The Boeing 737 Max Is Back With Passenger Fears Proving a Mirage
No news is good news when it comes to proving an aircraft’s mettle, or at least that’s what the conventional wisdom holds. That’s true both for new, unproven models and for aircraft that have been through the media’s wringer.
This is to be the case for Boeing’s 737 Max. Since the latest iteration of the planemaker’s bread-and-butter jet returned to the skies with Gol on December 9, 2020, neither Boeing nor the airlines have mounted any publicity campaign to regain confidence in the aircraft. The Max was grounded from March 2019 through November 2020 after two deadly crashes took the lives of 346 people. In fact, the return is proving remarkable for how little fanfare it has received since those initial flights eight months ago.
“You are not going to convince people that the airplane is safe by running an ad in a newspaper.

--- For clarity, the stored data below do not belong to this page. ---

Lemma local_queue_never_runs_a_task_twice_witness :
  let behaviour (t : Task) :=
    if bool_decide (payload t = PInt 2) then Some (ValueError "bad task") else None in
  let s := LocalTaskQueue.State
             (LocalTaskQueue.Local (LocalTaskQueue.ParInt 2) five_tasks true) [] in
  fst (LocalTaskQueue.__exit__ behaviour [1; 0]%nat s) = Raise (ValueError "bad task") ∧
  LocalTaskQueue.self (snd (LocalTaskQueue.__exit__ behaviour [1; 0]%nat s))
    = LocalTaskQueue.self s.
Proof.
  intros behaviour s.
  apply (proj2 (local_queue_never_runs_a_task_twice behaviour s [1; 0]%nat) 1%nat
           (ValueError "bad task")).
  - simpl. lia.
  - reflexivity.
Defined.

Lemma local_queue_lifecycle_runs_each_task_once_witness :
  ∃ ran',
    (for_each LocalTaskQueue.insert five_tasks ;;;
     LocalTaskQueue.__exit__ (fun _ => None) [1; 0; 1]%nat ;;;
     LocalTaskQueue.__exit__ (fun _ => None) [])%py
      (LocalTaskQueue.State (LocalTaskQueue.__init__ 8 (LocalTaskQueue.ParBool true) true) [])
    = (Ret tt,
       LocalTaskQueue.State (LocalTaskQueue.__init__ 8 (LocalTaskQueue.ParBool true) true)
         ran') ∧
    ran' ≡ₚ [] ++ five_tasks ∧
    ran' ≡ₚ snd (for_each (MockTaskQueue.insert (fun _ => None) MockTaskQueue.Mock)
                   five_tasks []).
Proof.
  apply (local_queue_lifecycle_runs_each_task_once (fun _ => None) 8
           (LocalTaskQueue.ParBool true) true [] five_tasks [1; 0; 1]%nat []).
  - simpl. lia.
  - intros t _. reflexivity.
Defined.

Lemma mock_inserts_run_in_order_until_one_raises_witness :
  for_each
    (MockTaskQueue.insert
       (fun t => if bool_decide (payload t = PInt 3)
                 then Some (ValueError "bad task") else None)
       MockTaskQueue.Mock)
    five_tasks []
  = (Raise (ValueError "bad task"),
     [] ++ take 2 five_tasks).
Proof.
  exact (mock_inserts_run_in_order_until_one_raises
           (fun t => if bool_decide (payload t = PInt 3)
                     then Some (ValueError "bad task") else None)
           MockTaskQueue.Mock five_tasks []).
Defined.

You’ve got to fly it and let it speak for itself,” The Air Current reported that William Speicher, then-group vice president of marketing at United Airlines, told the Los Angeles Times following the 37-day grounding of the DC-10 in 1979.
A smooth return did not always appear the case for the Max. During its nearly two-year grounding, the jet faced seemingly nonstop U.S. media coverage on whether flyers would ever return to the type when it flew again. Polls found that anywhere between 40 percent to two-thirds of potential travelers would either wait or never fly on a Max once it was re-certified. And despite skepticism that these views would hold once the plane resumed revenue service, Boeing took them seriously enough to map out detailed strategies for airlines to deal with nervous flyers. The planemaker emphasized that “human connection” with concerned travelers would work better than logic-based approaches, materials reported by The New York Times in December 2019 show.
But by and large, travelers appear unfazed by flying on the jet. On three separate Max-operated flights this year, this reporter observed no travelers express concerns with the aircraft. Flights were full and, when asked, several fellow flyers were unaware they were even on a Max.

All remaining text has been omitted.